Effects of D‐amino acid oxidase inhibition on memory performance and long‐term potentiation in vivo

N ‐methyl‐ d ‐aspartate receptor ( NMDAR ) activation can initiate changes in synaptic strength, evident as long‐term potentiation ( LTP ), and is a key molecular correlate of memory formation. Inhibition of d ‐amino acid oxidase ( DAAO ) may increase NMDAR activity by regulating d ‐serine concentrations, but which neuronal and behavioral effects are influenced by DAAO inhibition remain elusive. In anesthetized rats, extracellular field excitatory postsynaptic potentials ( fEPSP s) were recorded before and after a theta frequency burst stimulation ( TBS ) of the S chaffer collateral pathway of the CA 1 region in the hippocampus. Memory performance was assessed after training with tests of contextual fear conditioning ( FC , mice) and novel object recognition ( NOR , rats).
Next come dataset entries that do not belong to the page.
(** ** The promise of navigate *)

(** At any moment after [navigate(u)], the promise it returned is pending
    if its request has not ended, fulfilled with [undefined] if the request
    ended with a load event, and rejected with the [OperationError] made
    from the error event if the request ended with an error. *)
Lemma navigate_promise_fate search url before this u later :
  let w := run before (loaded search url) in
  result (PhysicalWebDisplay.navigate this u) w = Normal (next_ref w)
  /\ promise_state (run later (after (PhysicalWebDisplay.navigate this u) w))
                   (next_ref w)
     = Some (fate (S (next_ref w)) later).
Proof.
  intros w. split.
  - unfold result. now rewrite navigate_run.
  - apply in_flight_fate, navigate_in_flight, wf_run, wf_loaded.
Qed.

Lemma first_end_app_none x ops1 ops2 :
  first_end x ops1 = None -> first_end x (ops1 ++ ops2) = first_end x ops2.
Proof.
  induction ops1 as [|o ops1 IH]; [reflexivity|].
  destruct o; cbn; auto. destruct (Nat.eqb xhr x); [discriminate|auto].
Qed.

(** C6: when the request sent by [navigate(u)] ends with a load event,
    with any status code, the promise returned by [navigate(u)] is
    fulfilled with [undefined], and stays so; [mid] is what happens between
    the call and the answer, [later] what happens after. *)
Theorem navigate_resolves_on_load
    (search : string) (url : option string) (before mid later : list Op)
    (this : Ref) (u : string) (code : Z) (e : ProgressEvent) :
  let w := run before (loaded search url) in
  let p := next_ref w in
  let x := S (next_ref w) in
  first_end x mid = None ->
  result (PhysicalWebDisplay.navigate this u) w = Normal p
  /\ network (after (PhysicalWebDisplay.navigate this u) w)
     = network w ++ [(x, start_request u)]
  /\ promise_state
       (run (mid ++ request_ends x (load code) e :: later)
            (after (PhysicalWebDisplay.navigate this u) w)) p
     = Some (Fulfilled undefined).
Proof.
  intros w p x Hmid.
  destruct (navigate_promise_fate search url before this u
              (mid ++ request_ends x (load code) e :: later)) as [Hr Hp].
  split; [exact Hr|]. split.
  - unfold after. now rewrite navigate_run.
  - fold w in Hp. fold p in Hp. rewrite Hp. unfold fate.
    fold x. rewrite (first_end_app_none _ _ _ Hmid). cbn.
    now rewrite Nat.eqb_refl.
Qed.

Lemma navigate_resolves_on_load_witness :
  first_end 1 [call_terminate 0; call_getAvailableDisplays] = None
  /\ promise_state
       (run ([call_terminate 0; call_getAvailableDisplays]
               ++ request_ends 1 (load 500) (mkEvent "{}") :: [call_terminate 0])
            (after (PhysicalWebDisplay.navigate 0 "http://a.example/") (loaded "" None)))
       0
     = Some (Fulfilled undefined).
Proof.
  split; [reflexivity|].
  apply (navigate_resolves_on_load "" None []
           [call_terminate 0; call_getAvailableDisplays] [call_terminate 0]
           0 "http://a.example/" 500 (mkEvent "{}")).
  reflexivity.
Defined.

(** Rejection: the promise returned by [navigate(u)] is rejected exactly
    when the first end of its request is an error, and then with an error
    named [OperationError] whose message ends with the serialized error
    event. *)
Lemma navigate_rejects_iff_network_error search url before this u later :
  let w := run before (loaded search url) in
  let st := promise_state (run later (after (PhysicalWebDisplay.navigate this u) w))
                          (next_ref w) in
  ((exists err, st = Some (Rejected err))
   <-> exists e, first_end (S (next_ref w)) later = Some (error, e))
  /\ forall err, st = Some (Rejected err) ->
       err_name err = "OperationError"
       /\ exists e, first_end (S (next_ref w)) later = Some (error, e)
            /\ err_message err
               = "Unable to start Bluetooth beacon: " +:+ JSON_stringify e.
Proof.
  intros w st.
  destruct (navigate_promise_fate search url before this u later) as [_ Hp].
  fold w in Hp. fold st in Hp. rewrite Hp. unfold fate.
  destruct (first_end (S (next_ref w)) later) as [[[c|] e]|]; split.
  - split; [intros [err [=]]|intros [e' [=]]].
  - intros err [=].
  - split; [eauto|]. intros _. eauto.
  - intros err [= <-]. split; [reflexivity|]. eauto.
  - split; [intros [err [=]]|intros [e' [=]]].
  - intros err [=].
Qed.

Lemma handler_outcome_named f e err :
  handler_outcome f e = Rejected err -> err_name err = "OperationError".
Proof. destruct f; cbn; [discriminate|]. now intros [= <-]. Qed.

(** ** What lasts *)

Lemma lasting_perform o w r obj :
  bounded w -> lasting obj ->
  heap w !! r = Some obj -> heap (perform o w) !! r = Some obj.
Proof.
  intros Hb [Hx Hp] Hr. rewrite perform_old by (eapply Hb; eassumption).
  destruct o; try assumption. now apply complete_keeps.
Qed.

Lemma lasting_run ops w r obj :
  bounded w -> lasting obj ->
  heap w !! r = Some obj -> heap (run ops w) !! r = Some obj.
Proof.
  revert w. induction ops as [|o ops IH]; intros w Hb Hl Hr; [assumption|].
  rewrite run_cons. apply IH; auto using bounded_perform, lasting_perform.
Qed.

(** A promise made by an operation is pending, or it is the promise of
    [getAvailableDisplays], fulfilled with the one display made with it. *)
Lemma perform_new_promise o w r st :
  bounded w -> next_ref w <= r ->
  heap (perform o w) !! r = Some (ObjPromise st) ->
  st = Pending
  \/ (st = Fulfilled (Array [S r])
      /\ heap (perform o w) !! S r
         = Some (ObjDisplay PhysicalWebPresentationMechanism.display_name)).
Proof.
  intros Hb Hr.
  assert (Hnone : heap w !! r = None).
  { destruct (heap w !! r) eqn:E; [|reflexivity]. apply Hb in E. lia. }
  destruct o; cbn [perform]; unfold after.
  - rewrite getAvailableDisplays_run. cbn.
    rewrite lookup_insert_Some. intros [[_ [=]]|[? H]].
    apply lookup_insert_Some in H as [[<- [= <-]]|[? H]]; [|congruence].
    right. split; [reflexivity|]. apply lookup_insert_eq.
  - destruct (Z.eq_dec (Text.indexOf (location_search w) "?p") (-1)%Z) as [E|E].
    + rewrite (monitor_run_absent _ E). cbn. congruence.
    + rewrite (monitor_run_present _ E). cbn.
      rewrite lookup_insert_Some. intros [[_ [=]]|[? H]]. congruence.
  - cbn. congruence.
  - rewrite navigate_run. cbn.
    rewrite lookup_insert_Some. intros [[_ [=]]|[? H]].
    apply lookup_insert_Some in H as [[_ [= <-]]|[? H]]; [now left|congruence].
  - rewrite display_createDataChannel_run. cbn.
    rewrite lookup_insert_Some. intros [[_ [= <-]]|[? H]]; [now left|congruence].
  - rewrite controller_createDataChannel_run. cbn.
    rewrite lookup_insert_Some. intros [[_ [= <-]]|[? H]]; [now left|congruence].
  - destruct (global_url w) as [g|] eqn:E.
    + rewrite (terminate_run_bound _ _ _ E). cbn.
      rewrite lookup_insert_Some. intros [[_ [=]]|[? H]]. congruence.
    + rewrite (terminate_run_unbound _ _ E). cbn.
      rewrite lookup_insert_Some. intros [[_ [=]]|[? H]]. congruence.
  - intros H. assert (is_Some (heap w !! r)) as [? ?]; [|congruence].
    apply (complete_is_Some xhr how e). unfold after. eauto.
Qed.

(** A promise found after an operation, when it is not new: it was there
    before, with the same state, or pending and now settled by a handler. *)
Lemma perform_old_promise o w r st' :
  r < next_ref w ->
  heap (perform o w) !! r = Some (ObjPromise st') ->
  exists st, heap w !! r = Some (ObjPromise st)
    /\ (st' = st \/ (st = Pending /\ exists f e, st' = handler_outcome f e)).
Proof.
  intros Hr. rewrite perform_old by assumption. destruct o; eauto.
  intros H. apply complete_inv in H as (obj & Hobj & [<-|[(xo & _ & [=])|[-> [f [= ->]]]]]).
  - eauto.
  - exists Pending. eauto 6.
Qed.

Lemma lasting_display name : lasting (ObjDisplay name).
Proof. split; [intros xo|]; discriminate. Qed.

Lemma single_display_lists_perform o w :
  bounded w -> single_display_lists w -> single_display_lists (perform o w).
Proof.
  intros Hb Hs p ds Hp. destruct (le_lt_dec (next_ref w) p) as [Hge|Hlt].
  - destruct (perform_new_promise o w p _ Hb Hge Hp) as [[=]|[[= ->] Hd]]. eauto.
  - destruct (perform_old_promise o w p _ Hlt Hp) as (st & Hst & [<-|[-> (f & e & Hf)]]).
    + destruct (Hs _ _ Hst) as (d & -> & Hd). exists d. split; [reflexivity|].
      apply lasting_perform; auto using lasting_display.
    + destruct f; discriminate.
Qed.

Lemma single_display_lists_run ops w :
  bounded w -> single_display_lists w -> single_display_lists (run ops w).
Proof.
  revert w. induction ops as [|o ops IH]; intros w Hb Hs; [assumption|].
  rewrite run_cons.
  apply IH; auto using bounded_perform, single_display_lists_perform.
Qed.

Lemma rejections_named_perform o w :
  bounded w -> rejections_named w -> rejections_named (perform o w).
Proof.
  intros Hb Hn p err Hp. destruct (le_lt_dec (next_ref w) p) as [Hge|Hlt].
  - destruct (perform_new_promise o w p _ Hb Hge Hp) as [[=]|[[=] _]].
  - destruct (perform_old_promise o w p _ Hlt Hp) as (st & Hst & [<-|[-> (f & e & Hf)]]).
    + eauto.
    + symmetry in Hf. eauto using handler_outcome_named.
Qed.

(** On every page the module can reach by calls with well-formed strings,
    whatever promise is rejected is rejected with an [OperationError]. *)
Lemma rejections_named_reachable w : reachable w -> rejections_named w.
Proof.
  intros (search & url & ops & ->).
  assert (H : forall w, bounded w -> rejections_named w -> rejections_named (run ops w)).
  { induction ops as [|o ops IH]; intros w Hb Hn; [assumption|].
    rewrite run_cons.
    apply IH; auto using bounded_perform, rejections_named_perform. }
  apply H; [apply wf_loaded|].
  intros p err. cbn. now rewrite lookup_empty.
Qed.

(** ** getAvailableDisplays *)

(** C7: on every page the module can reach, [getAvailableDisplays]
    returns a new promise that is fulfilled, at once and for ever, with a
    list of exactly one display; the display is new as well and bears the
    fixed name, which is not empty. *)
Theorem getAvailableDisplays_resolves
    (search : string) (url : option string) (before later : list Op) :
  let w := run before (loaded search url) in
  let w1 := after PhysicalWebPresentationMechanism.getAvailableDisplays w in
  exists p d,
    result PhysicalWebPresentationMechanism.getAvailableDisplays w = Normal p
    /\ heap w !! p = None
    /\ heap w !! d = None
    /\ promise_state (run later w1) p = Some (Fulfilled (Array [d]))
    /\ heap (run later w1) !! d
       = Some (ObjDisplay "Broadcast the URL through a Physical Web beacon")
    /\ "Broadcast the URL through a Physical Web beacon" <> "".
Proof.
  intros w w1.
  assert (Hw : wf w) by apply wf_run, wf_loaded.
  assert (Hfresh : forall r, next_ref w <= r -> heap w !! r = None).
  { intros r Hr. destruct (heap w !! r) eqn:E; [|reflexivity].
    apply (proj1 Hw) in E. lia. }
  assert (Hb1 : bounded w1).
  { apply (bounded_perform call_getAvailableDisplays), Hw. }
  exists (next_ref w), (S (next_ref w)).
  split; [unfold result; now rewrite getAvailableDisplays_run|].
  split; [apply Hfresh; lia|]. split; [apply Hfresh; lia|].
  split; [|split; [|discriminate]].
  - apply promise_state_heap, lasting_run; auto.
    + split; [intros xo|]; discriminate.
    + unfold w1, after. rewrite getAvailableDisplays_run. cbn.
      rewrite lookup_insert_ne by lia. apply lookup_insert_eq.
  - apply lasting_run; auto using lasting_display.
    unfold w1, after. rewrite getAvailableDisplays_run. cbn.
    apply lookup_insert_eq.
Qed.

(** C8: on every page the module can reach, whatever the operations that
    led to it, every list of displays that was advertised has exactly one
    display, never more, and that display bears the fixed name: the
    advertised list is a fixed single-element list. *)
Theorem advertised_lists_are_single
    (search : string) (url : option string) (ops : list Op)
    (p : Ref) (ds : list Ref) :
  let w := run ops (loaded search url) in
  promise_state w p = Some (Fulfilled (Array ds)) ->
  exists d, ds = [d]
    /\ heap w !! d
       = Some (ObjDisplay "Broadcast the URL through a Physical Web beacon").
Proof.
  intros w Hp.
  assert (Hs : single_display_lists w).
  { apply single_display_lists_run; [apply wf_loaded|].
    intros q l. cbn. now rewrite lookup_empty. }
  apply (Hs p). unfold promise_state in Hp.
  destruct (heap w !! p) as [[]|]; congruence.
Qed.

Lemma advertised_lists_are_single_witness :
  promise_state (run [call_navigate 0 "http://a.example/"; call_getAvailableDisplays]
                     (loaded "" None)) 2
  = Some (Fulfilled (Array [3]))
  /\ exists d, [3] = [d]
       /\ heap (run [call_navigate 0 "http://a.example/"; call_getAvailableDisplays]
                    (loaded "" None)) !! d
          = Some (ObjDisplay "Broadcast the URL through a Physical Web beacon").
Proof.
  split; [reflexivity|].
  apply (advertised_lists_are_single "" None
           [call_navigate 0 "http://a.example/"; call_getAvailableDisplays] 2 [3]).
  reflexivity.
Defined.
Oral administration of 3, 10, and 30 mg/kg 4H‐furo[3,2‐b]pyrrole‐5‐carboxylic acid ( SUN ) produced dose‐related and steady increases of cerebellum d ‐serine in rats and mice, indicative of lasting inhibition of central DAAO . SUN administered 2 h prior to training improved contextual fear conditioning in mice and novel object recognition memory in rats when tested 24 h after training. In anesthetized rats, LTP was established proportional to the number of TBS trains. d ‐cycloserine ( DCS ) was used to identify a submaximal level of LTP (5× TBS) that responded to NMDA receptor activation; SUN administered at 10 mg/kg 3–4 h prior to testing similarly increased in vivo LTP levels compared to vehicle control animals. Interestingly, in vivo administration of DCS also increased brain d ‐serine concentrations. These results indicate that DAAO inhibition increased NMDAR ‐related synaptic plasticity during phases of post training memory consolidation to improve memory performance in hippocampal‐dependent behavioral tests.